(** The constant text of the f-string, piece by piece; doubled braces
    of the source are single here. *)
Definition prompt_head : pystr := u8 "
# ANÁLISE ULTRA-DETALHADA DE MERCADO - ARQV30 ENHANCED v2.0

Você é o DIRETOR SUPREMO DE ANÁLISE DE MERCADO, um especialista de elite com 30+ anos de experiência.

## DADOS DO PROJETO:
- **Segmento**: ".
Definition prompt_produto : pystr := u8 "
- **Produto/Serviço**: ".
Definition prompt_publico : pystr := u8 "
- **Público-Alvo**: ".
Definition prompt_preco : pystr := u8 "
- **Preço**: R$ ".
Definition prompt_objetivo : pystr := u8 "
- **Objetivo de Receita**: R$ ".
Definition prompt_orcamento : pystr := u8 "
- **Orçamento Marketing**: R$ ".
Definition prompt_prazo : pystr := u8 "
- **Prazo**: ".
Definition prompt_concorrentes : pystr := u8 "
- **Concorrentes**: ".
Definition prompt_dados : pystr := u8 "
- **Dados Adicionais**: ".
Definition prompt_contexto : pystr := u8 "

## CONTEXTO DE PESQUISA REAL:
".
Definition prompt_schema : pystr := u8q "

## INSTRUÇÕES CRÍTICAS:

Gere uma análise ULTRA-COMPLETA em formato JSON estruturado. Use APENAS dados REAIS baseados na pesquisa fornecida.

```json
{
  @avatar_ultra_detalhado@: {
    @nome_ficticio@: @Nome representativo baseado em dados reais@,
    @perfil_demografico@: {
      @idade@: @Faixa etária específica com dados reais@,
      @genero@: @Distribuição real por gênero@,
      @renda@: @Faixa de renda real baseada em pesquisas@,
      @escolaridade@: @Nível educacional real@,
      @localizacao@: @Regiões geográficas reais@,
      @estado_civil@: @Status relacionamento real@,
      @profissao@: @Ocupações reais mais comuns@
    },
    @perfil_psicografico@: {
      @personalidade@: @Traços reais dominantes@,
      @valores@: @Valores reais e crenças principais@,
      @interesses@: @Hobbies e interesses reais específicos@,
      @estilo_vida@: @Como realmente vive baseado em pesquisas@,
      @comportamento_compra@: @Processo real de decisão@,
      @influenciadores@: @Quem realmente influencia decisões@,
      @medos_profundos@: @Medos reais documentados@,
      @aspiracoes_secretas@: @Aspirações reais baseadas em estudos@
    },
    @dores_viscerais@: [
      @Lista de 10-15 dores específicas e REAIS baseadas em pesquisas@
    ],
    @desejos_secretos@: [
      @Lista de 10-15 desejos profundos REAIS baseados em estudos@
    ],
    @objecoes_reais@: [
      @Lista de 8-12 objeções REAIS específicas baseadas em dados@
    ],
    @jornada_emocional@: {
      @consciencia@: @Como realmente toma consciência@,
      @consideracao@: @Processo real de avaliação@,
      @decisao@: @Fatores reais decisivos@,
      @pos_compra@: @Experiência real pós-compra@
    },
    @linguagem_interna@: {
      @frases_dor@: [@Frases reais que usa@],
      @frases_desejo@: [@Frases reais de desejo@],
      @metaforas_comuns@: [@Metáforas reais usadas@],
      @vocabulario_especifico@: [@Palavras específicas do nicho@],
      @tom_comunicacao@: @Tom real de comunicação@
    }
  },
  
  @escopo_posicionamento@: {
    @posicionamento_mercado@: @Posicionamento único REAL baseado em análise@,
    @proposta_valor_unica@: @Proposta REAL irresistível@,
    @diferenciais_competitivos@: [
      @Lista de diferenciais REAIS únicos e defensáveis@
    ],
    @mensagem_central@: @Mensagem principal REAL@,
    @tom_comunicacao@: @Tom de voz REAL ideal@,
    @nicho_especifico@: @Nicho mais específico REAL@,
    @estrategia_oceano_azul@: @Como criar mercado REAL sem concorrência@,
    @ancoragem_preco@: @Como ancorar o preço REAL@
  },
  
  @analise_concorrencia_profunda@: [
    {
      @nome@: @Nome REAL do concorrente principal@,
      @analise_swot@: {
        @forcas@: [@Principais forças REAIS específicas@],
        @fraquezas@: [@Principais fraquezas REAIS exploráveis@],
        @oportunidades@: [@Oportunidades REAIS que eles não veem@],
        @ameacas@: [@Ameaças REAIS que representam@]
      },
      @estrategia_marketing@: @Estratégia REAL principal detalhada@,
      @posicionamento@: @Como se posicionam REALMENTE@,
      @vulnerabilidades@: [@Pontos fracos REAIS exploráveis@],
      @share_mercado_estimado@: @Participação REAL estimada@
    }
  ],
  
  @estrategia_palavras_chave@: {
    @palavras_primarias@: [
      @10-15 palavras-chave REAIS principais com alto volume@
    ],
    @palavras_secundarias@: [
      @20-30 palavras-chave REAIS secundárias@
    ],
    @palavras_cauda_longa@: [
      @25-40 palavras-chave REAIS de cauda longa específicas@
    ],
    @intencao_busca@: {
      @informacional@: [@Palavras REAIS para conteúdo educativo@],
      @navegacional@: [@Palavras REAIS para encontrar a marca@],
      @transacional@: [@Palavras REAIS para conversão direta@]
    },
    @estrategia_conteudo@: @Como usar as palavras-chave REALMENTE@,
    @sazonalidade@: @Variações REAIS sazonais das buscas@,
    @oportunidades_seo@: @Oportunidades REAIS específicas identificadas@
  },
  
  @metricas_performance_detalhadas@: {
    @kpis_principais@: [
      {
        @metrica@: @Nome da métrica REAL@,
        @objetivo@: @Valor objetivo REAL@,
        @frequencia@: @Frequência de medição@,
        @responsavel@: @Quem acompanha@
      }
    ],
    @projecoes_financeiras@: {
      @cenario_conservador@: {
        @receita_mensal@: @Valor REAL baseado em dados@,
        @clientes_mes@: @Número REAL de clientes@,
        @ticket_medio@: @Ticket médio REAL@,
        @margem_lucro@: @Margem REAL esperada@
      },
      @cenario_realista@: {
        @receita_mensal@: @Valor REAL baseado em dados@,
        @clientes_mes@: @Número REAL de clientes@,
        @ticket_medio@: @Ticket médio REAL@,
        @margem_lucro@: @Margem REAL esperada@
      },
      @cenario_otimista@: {
        @receita_mensal@: @Valor REAL baseado em dados@,
        @clientes_mes@: @Número REAL de clientes@,
        @ticket_medio@: @Ticket médio REAL@,
        @margem_lucro@: @Margem REAL esperada@
      }
    },
    @roi_esperado@: @ROI REAL baseado em dados do mercado@,
    @payback_investimento@: @Tempo REAL de retorno@,
    @lifetime_value@: @LTV REAL do cliente@
  },
  
  @plano_acao_detalhado@: {
    @fase_1_preparacao@: {
      @duracao@: @Tempo REAL necessário@,
      @atividades@: [@Lista de atividades REAIS específicas@],
      @investimento@: @Investimento REAL necessário@,
      @entregas@: [@Entregas REAIS esperadas@],
      @responsaveis@: [@Perfis REAIS necessários@]
    },
    @fase_2_lancamento@: {
      @duracao@: @Tempo REAL necessário@,
      @atividades@: [@Lista de atividades REAIS específicas@],
      @investimento@: @Investimento REAL necessário@,
      @entregas@: [@Entregas REAIS esperadas@],
      @responsaveis@: [@Perfis REAIS necessários@]
    },
    @fase_3_crescimento@: {
      @duracao@: @Tempo REAL necessário@,
      @atividades@: [@Lista de atividades REAIS específicas@],
      @investimento@: @Investimento REAL necessário@,
      @entregas@: [@Entregas REAIS esperadas@],
      @responsaveis@: [@Perfis REAIS necessários@]
    }
  },
  
  @insights_exclusivos_ultra@: [
    @Lista de 25-30 insights únicos, específicos e ULTRA-VALIOSOS baseados na análise REAL profunda@
  ],
  
  @inteligencia_mercado@: {
    @tendencias_emergentes@: [@Tendências REAIS identificadas na pesquisa@],
    @oportunidades_ocultas@: [@Oportunidades REAIS não exploradas@],
    @ameacas_potenciais@: [@Ameaças REAIS identificadas@],
    @gaps_mercado@: [@Lacunas REAIS no mercado@],
    @inovacoes_disruptivas@: [@Inovações REAIS que podem impactar@]
  },
  
  @dados_pesquisa@: {
    @fontes_consultadas@: ".
Definition prompt_qualidade : pystr := u8q ",
    @qualidade_dados@: @Alta - baseado em pesquisa real@,
    @confiabilidade@: @100% - dados verificados@,
    @atualizacao@: @".
Definition prompt_tail : pystr := u8q "@
  }
}
```

CRÍTICO: Use APENAS dados REAIS da pesquisa fornecida. NUNCA invente ou simule informações.
".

[What you are asked to do] Copy out every line in the listing where the word "Faixa" appears.

[Exercise solution]
      @idade@: @Faixa etária específica com dados reais@,
      @renda@: @Faixa de renda real baseada em pesquisas@,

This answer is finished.